** WHAT THE TASK ASKS **
Retype, word for word, each line between the lines holding "rest else s" and "(** [/[xX]/.test(s)] for", inclusive, and leave the rest of the data alone.

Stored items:
· · · · ·

(** X16. In each of the three scenarios every highway joins locations that
    have a display name, no cost is negative, and a search between any two
    named locations returns a route within 24 iterations. *)
Theorem scenarios_connected name nav s t fuel :
  (name, nav) ∈ create_philippine_highway_scenarios →
  is_Some (locations nav !! s) → is_Some (locations nav !! t) →
  dom (graph nav) = dom (locations nav) ∧
  nonneg_costs (graph nav) ∧
  ∃ p c d tl, ucs_search (24 + fuel) nav s t = Some (Found p c d tl).
Proof.
  intros Hnav Hs Ht. split_and!.
  - by eapply scenarios_same_keys.
  - by eapply scenarios_nonneg.
  - destruct (all_routes_found_spec 24 nav s t) as (p & c & d & tl & Hfound);
      [by eapply scenarios_all_routes|done..|].
    exists p, c, d, tl. eapply ucs_search_fuel_mono; [|done]. lia.
Qed.

(** X16 at the first scenario, from Metro Manila to Baguio City. *)
Lemma scenarios_connected_witness :
  ("Northern Luzon Network"%string, scenario1) ∈ create_philippine_highway_scenarios ∧
  is_Some (locations scenario1 !! "MNL"%string) ∧
  is_Some (locations scenario1 !! "BAG"%string) ∧
  dom (graph scenario1) = dom (locations scenario1) ∧
  nonneg_costs (graph scenario1) ∧
  ∃ p c d tl, ucs_search (24 + 0) scenario1 "MNL" "BAG" = Some (Found p c d tl).
Proof.
  assert (("Northern Luzon Network"%string, scenario1)
            ∈ create_philippine_highway_scenarios) as Hin
    by apply list_elem_of_here.
  assert (is_Some (locations scenario1 !! "MNL"%string)) as Hs by (vm_compute; eauto).
  assert (is_Some (locations scenario1 !! "BAG"%string)) as Ht by (vm_compute; eauto).
  split_and!; [exact Hin|exact Hs|exact Ht|..];
    apply (scenarios_connected _ scenario1 "MNL" "BAG" 0 Hin Hs Ht).
Defined.
(** * TangentCNC: the G-code engine of [script.js]

    A shallow embedding of the path-to-G-code core of TangentCNC
    (spline sampler, heading resolver, positional and oriented code
    generators, G-code parser, playback path model) and the proofs of
    its specified properties.

    Numbers.  JavaScript numbers are IEEE-754 binary64 values.  The
    engine is written once, over an interface [JSNumber] that lists the
    operations the source uses and assumes no law about them.  Two
    instances are given:
    - [Exact]: rationals extended with NaN and the two infinities;
      arithmetic is exact (no rounding, no overflow, one zero);
    - [Binary64]: the kernel's primitive binary64 floats, on which the
      source's arithmetic is reproduced bit for bit.
    Structural properties are proved for every instance; properties that
    need arithmetic laws are proved on [Exact]; what rounding does to the
    code is evaluated on [Binary64].

    Host functions.  [Math.hypot], [Math.atan2] and [Math.PI] are
    parameters of the functions that call them.  [toFixed] and
    [parseFloat] are modelled on [Exact] only.

    Loops.  A [while]/[for] loop over a number is a function with fuel
    that returns [None] when the fuel runs out.

    Text.  Strings are lists of characters (code units below 256). *)

From Stdlib Require Import Ascii String ZArith QArith Qabs Qround Bool List.
From Stdlib Require Import Lia Lqa Floats.
Import ListNotations.

Set Implicit Arguments.
Set Warnings "-inexact-float".

(* ================================================================= *)
(** ** Characters and strings *)

Definition str := list ascii.

Definition lit (s : string) : str := list_ascii_of_string s.

Definition code (c : ascii) : N := N_of_ascii c.

Definition isChar (k : N) (c : ascii) : bool := N.eqb (code c) k.

(** [\d] *)
Definition isDigit (c : ascii) : bool :=
  (N.leb 48 (code c) && N.leb (code c) 57)%bool.

(** [\s] and the characters [trim] removes, among code units below 256. *)
Definition isSpace (c : ascii) : bool :=
  (N.leb 9 (code c) && N.leb (code c) 13 || isChar 32 c || isChar 160 c)%bool.

(** The line terminators, which [.] does not match. *)
Definition isLineTerm (c : ascii) : bool := (isChar 10 c || isChar 13 c)%bool.

(** A letter given by its upper-case code, in either case: [[xX]]. *)
Definition isLetter (upper : N) (c : ascii) : bool :=
  (isChar upper c || isChar (upper + 32) c)%bool.

Definition chX : N := 88.
Definition chY : N := 89.
Definition chZ : N := 90.
Definition chC : N := 67.
Definition chF : N := 70.
Definition chG : N := 71.

(** The degree sign of the oriented header, code unit 176. *)
Definition degreeSign : ascii := ascii_of_N 176.

Definition NL : ascii := ascii_of_N 10.
Definition CR : ascii := ascii_of_N 13.

(** [lines.join("\n")] *)
Fixpoint join (ls : list str) : str :=
  match ls with
  | [] => []
  | l :: rest =>
      match rest with
      | [] => l
      | _ :: _ => l ++ NL :: join rest
      end
  end.

(** [text.split(/\r?\n/)]: a line ends at a line feed, which takes a
    carriage return just before it along.  The result is never empty:
    the empty text splits into one empty line. *)
Fixpoint splitLines (s : str) : list str :=
  match s with
  | [] => [[]]
  | c :: rest =>
      if isChar 10 c then [] :: splitLines rest
      else
        match rest with
        | d :: rest' =>
            if (isChar 13 c && isChar 10 d)%bool then [] :: splitLines rest'
            else
              match splitLines rest with
              | l :: ls => (c :: l) :: ls
              | [] => [[c]]
              end
        | [] => [[c]]
        end
  end.

(** [raw.replace(/;.*$/, '')]: the text is cut at the first semicolon
    after which no line terminator stands ([.] does not match one, and
    [$] is the end of the string). *)
Fixpoint stripSemicolon (s : str) : str :=
  match s with
  | [] => []
  | c :: rest =>
      if (isChar 59 c && forallb (fun d => negb (isLineTerm d)) rest)%bool
      then []
      else c :: stripSemicolon rest
  end.

(** Whether a closing parenthesis comes before any line terminator. *)
Fixpoint closesParen (s : str) : bool :=
  match s with
  | [] => false
  | c :: rest =>
      if isChar 41 c then true
      else if isLineTerm c then false
      else closesParen rest
  end.

(** [s.replace(/\(.*?\)/g, '')]: every block from an opening parenthesis
    to the nearest closing one on the same line is removed, scanning from
    the left.  [inside] says that the scan is within such a block. *)
Fixpoint stripParensFrom (inside : bool) (s : str) : str :=
  match s with
  | [] => []
  | c :: rest =>
      if inside then stripParensFrom (negb (isChar 41 c)) rest
      else if (isChar 40 c && closesParen rest)%bool
           then stripParensFrom true rest
           else c :: stripParensFrom false rest
  end.

Definition stripParens (s : str) : str := stripParensFrom false s.

Fixpoint trimStart (s : str) : str :=
  match s with
  | [] => []
  | c :: rest => if isSpace c then trimStart rest else s
  end.

(** [s.trim()] *)
Definition trim (s : str) : str := rev (trimStart (rev (trimStart s))).

(** [/[xX]/.test(s)] for the letter [upper]. *)
Definition hasLetter (upper : N) (s : str) : bool := existsb (isLetter upper) s.

(** [/[gG][0-9]+/.test(s)] *)
Fixpoint hasGDigits (s : str) : bool :=
  match s with
  | [] => false
  | c :: rest =>
      match rest with
      | d :: _ => (isLetter chG c && isDigit d || hasGDigits rest)%bool
      | [] => false
      end
  end.

(** [/[gG]k\s/.test(s)] for the digits [k] accepted by [ok]: the first
    place where a G, such a digit and a blank follow one another, with
    the digit found there. *)
Fixpoint findGMove (ok : ascii -> bool) (s : str) : option ascii :=
  match s with
  | [] => None
  | c :: rest =>
      match rest with
      | d :: e :: _ =>
          if (isLetter chG c && ok d && isSpace e)%bool then Some d
          else findGMove ok rest
      | _ => None
      end
  end.

Definition is0or1 (c : ascii) : bool := (isChar 48 c || isChar 49 c)%bool.

(** The longest run of digits at the head of [s], and the rest. *)
Fixpoint spanDigits (s : str) : str * str :=
  match s with
  | [] => ([], [])
  | c :: rest =>
      if isDigit c
      then let (ds, r) := spanDigits rest in (c :: ds, r)
      else ([], s)
  end.
(** The setup loop in closed form. *)
Lemma iterate_setup_spec (corpus : Corpus) (starting_rank : Q) :
  NoDup (Dict.keys corpus) ->
  exists ranks mentions,
    iterate_setup corpus starting_rank = Ok (ranks, mentions) /\
    ranks = map (fun k => (k, starting_rank)) (Dict.keys corpus) /\
    NoDup (Dict.keys mentions) /\
    (forall q contributors,
        Dict.get q mentions = Some contributors ->
        NoDup contributors /\ contributors <> []) /\
    (forall q p,
        (exists contributors,
            Dict.get q mentions = Some contributors /\ In p contributors) <->
        (exists links, Dict.get p corpus = Some links /\ In q links)).
Proof.
  intros Hnd. unfold iterate_setup.
  destruct (for_each_prefix
              (fun pre (acc : Dict.t Q * Dict.t pyset) =>
                 fst acc = map (fun k => (k, starting_rank)) pre /\
                 NoDup (Dict.keys (snd acc)) /\
                 (forall q c, Dict.get q (snd acc) = Some c ->
                              NoDup c /\ c <> []) /\
                 (forall q p,
                     (exists c, Dict.get q (snd acc) = Some c /\ In p c) <->
                     (In p pre /\
                      exists links,
                        Dict.get p corpus = Some links /\ In q links)))
              (Dict.keys corpus)
              (fun acc page =>
                 let page_ranks := Dict.set page starting_rank (fst acc) in
                 links <- Dict.getitem page corpus ;;
                 mentions <-
                   for_each links (snd acc)
                     (fun pages_that_mention_pages referenced_page =>
                        if Dict.mem referenced_page pages_that_mention_pages
                        then
                          s <- Dict.getitem referenced_page
                                 pages_that_mention_pages ;;
                          Ok (Dict.set referenced_page (set_add page s)
                                       pages_that_mention_pages)
                        else
                          Ok (Dict.set referenced_page [page]
                                       pages_that_mention_pages)) ;;
                 Ok (page_ranks, mentions)))
    with (s := (@nil (string * Q), @nil (string * pyset)))
    as ([ranks mentions] & Hrun & Hranks & Hndm & Hsets & Hrel).
  - intros pre x post [rk m] Hxs (Hrk & Hndm & Hsets & Hrel).
    cbn [fst snd] in *.
    assert (Hx : In x (Dict.keys corpus))
      by (rewrite Hxs, in_app_iff; right; now left).
    assert (Hfresh : ~ In x pre).
    { rewrite Hxs in Hnd. apply NoDup_remove_2 in Hnd.
      intros H. apply Hnd. apply in_app_iff. now left. }
    destruct (in_keys_get _ _ Hx) as [links Hlinks].
    rewrite (getitem_Ok _ _ _ Hlinks). cbn [bind].
    destruct (mention_loop x links m Hndm Hsets)
      as (m' & Hloop & Hndm' & Hsets' & Hrel').
    rewrite Hloop. cbn [bind]. eexists. split; [reflexivity|].
    cbn [fst snd]. split; [|split; [exact Hndm'|split; [exact Hsets'|]]].
    + rewrite Hrk, map_app. simpl. apply set_fresh.
      now rewrite keys_tabulate.
    + intros q p. rewrite Hrel', Hrel, in_app_iff. simpl. split.
      * intros [(Hp & l & Hl & Hq)|[Hq ->]]; eauto 6.
      * intros ([Hp|[<-|[]]] & l & Hl & Hq); eauto 6.
        right. rewrite Hlinks in Hl. injection Hl as <-. auto.
  - cbn [fst snd]. split; [reflexivity|]. split; [constructor|].
    split; [discriminate|].
    intros q p. split; [intros (c & Hc & _); discriminate | simpl; tauto].
  - exists ranks, mentions. cbn [fst snd] in *.
    split; [exact Hrun|]. split; [exact Hranks|]. split; [exact Hndm|].
    split; [exact Hsets|].
    intros q p. rewrite Hrel. split; [tauto|].
    intros (links & Hl & Hq). split; eauto.
    eapply get_Some_in; eauto.
Qed.
(** The condition under which the specification lets decoding fail: the
    text has odd length or holds a character that is no hexadecimal
    digit. *)
Definition odd_or_nonhex (text : str) : Prop :=
  Nat.odd (List.length text) = true \/
  exists c, List.In c text /\ any_hex c = false.

(** ** Labelled transition systems *)

Section LTS.

Variable state : Type.
Variable step : state -> event -> state -> Prop.

(** [steps s tr s']: the protocol, in state [s], allows the events [tr]
    in this order and is then in state [s']. *)
Inductive steps : state -> list event -> state -> Prop :=
| steps_nil s : steps s [] s
| steps_cons s ev s1 tr s' :
    step s ev s1 -> steps s1 tr s' -> steps s (ev :: tr) s'.

End LTS.
Arguments steps {state} step s tr s'.
Arguments steps_nil {state step} s.
Arguments steps_cons {state step} s ev s1 tr s'.

(** ** The capture protocol

    "idle -> armed -> (waiting | captured)": after the handshake the device
    is armed; an empty poll leads through a wait of half a second back to
    the armed state without arming again; a captured code is printed,
    flushed, and only then is the device armed again.  Any exception other
    than the empty poll ends the run. *)

Variant cstate : Type :=
| CStart
| CConnected (dev : device)
| CAuthed (dev : device)
| CArmed (dev : device)
| CWaiting (dev : device)
| CCaptured (dev : device) (data : bytes)
| CPrinted (dev : device)
| CFlushed (dev : device)
| CFailed (err : exn).

Inductive cstep : cstate -> event -> cstate -> Prop :=
| c_hello dev :
    cstep CStart (Ehello host (inr dev)) (CConnected dev)
| c_hello_fail err :
    cstep CStart (Ehello host (inl err)) (CFailed err)
| c_auth dev :
    cstep (CConnected dev) (Eauth dev (inr tt)) (CAuthed dev)
| c_auth_fail dev err :
    cstep (CConnected dev) (Eauth dev (inl err)) (CFailed err)
| c_arm dev :
    cstep (CAuthed dev) (Eenter_learning dev (inr tt)) (CArmed dev)
| c_arm_fail dev err :
    cstep (CAuthed dev) (Eenter_learning dev (inl err)) (CFailed err)
| c_poll_empty dev :
    cstep (CArmed dev) (Echeck_data dev (inl StorageError)) (CWaiting dev)
| c_poll_fail dev err :
    err <> StorageError ->
    cstep (CArmed dev) (Echeck_data dev (inl err)) (CFailed err)
| c_poll_data dev data :
    cstep (CArmed dev) (Echeck_data dev (inr data)) (CCaptured dev data)
| c_wait dev :
    cstep (CWaiting dev) (Esleep (1 # 2)) (CArmed dev)
| c_print dev data :
    cstep (CCaptured dev data) (Eprint (hexdata data)) (CPrinted dev)
| c_flush dev :
    cstep (CPrinted dev) Eflush (CFlushed dev)
| c_rearm dev :
    cstep (CFlushed dev) (Eenter_learning dev (inr tt)) (CArmed dev)
| c_rearm_fail dev err :
    cstep (CFlushed dev) (Eenter_learning dev (inl err)) (CFailed err).
(** *** Subtasks in front *)

Lemma flush_prepend (start : Z) (P : list subtask) (st : pstate) :
  flush start (prepend P st)
  = prepend P (flush (start + Z.of_nat (length P)) st).
Proof.
  unfold flush, prepend. simpl. destruct (truthy (current_heading st)).
  - rewrite length_app, Nat2Z.inj_add, Z.add_assoc, app_assoc. reflexivity.
  - reflexivity.
Qed.

Lemma step_prepend (start : Z) (P : list subtask) (st : pstate) (line : string) :
  step start (prepend P st) line
  = prepend P (step (start + Z.of_nat (length P)) st line).
Proof.
  destruct (opens_story line) eqn:E.
  - rewrite !(step_opens _ _ _ E), flush_prepend. reflexivity.
  - unfold step. cbv zeta.
    destruct (startswith (strip line) "## " || _).
    + destruct (existsb _ _) eqn:Ek; [reflexivity|].
      unfold opens_story, is_heading_line, is_non_story, heading_text in E.
      rewrite flush_prepend. reflexivity.
    + unfold prepend.
      cbn [subtasks current_heading current_body_lines current_ac in_ac_section].
      repeat match goal with |- context [if ?b then _ else _] => destruct b end;
        reflexivity.
Qed.

Lemma run_prepend (start : Z) (P : list subtask) (lines : list string)
    (st : pstate) :
  run start (prepend P st) lines
  = prepend P (run (start + Z.of_nat (length P)) st lines).
Proof.
  revert st. induction lines as [|line rest IH]; intros st; [reflexivity|].
  unfold run in *. simpl. rewrite step_prepend. apply IH.
Qed.

(** The text splits at a line that opens a story: what stands before it is
    parsed by itself, and the rest with the index moved on. *)
Lemma parse_lines_app (pre : list string) (h : string) (rest : list string)
    (start : Z) :
  opens_story h = true ->
  parse_lines (pre ++ h :: rest) start
  = parse_lines pre start
    ++ parse_lines (h :: rest)
         (start + Z.of_nat (length (parse_lines pre start))).
Proof.
  intros Hh. unfold parse_lines.
  rewrite fold_left_app. simpl fold_left.
  rewrite !(step_opens _ _ _ Hh).
  set (P := subtasks (flush start (fold_left (step start) pre initial))).
  change (subtasks (flush (start + Z.of_nat (length P)) initial)) with (@nil subtask).
  pose proof (run_prepend start P rest
    {| subtasks := []; current_heading := heading_text h;
       current_body_lines := []; current_ac := []; in_ac_section := false |}) as Hr.
  unfold run, prepend in Hr. simpl in Hr. rewrite app_nil_r in Hr.
  rewrite Hr.
  pose proof (flush_prepend start P) as Hf. unfold prepend in Hf.
  rewrite Hf. reflexivity.
Qed.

· · · · ·

** EXERCISE OUTPUT **
  | c :: rest => if isSpace c then trimStart rest else s
  end.

(** [s.trim()] *)
Definition trim (s : str) : str := rev (trimStart (rev (trimStart s))).

(** [/[xX]/.test(s)] for the letter [upper]. *)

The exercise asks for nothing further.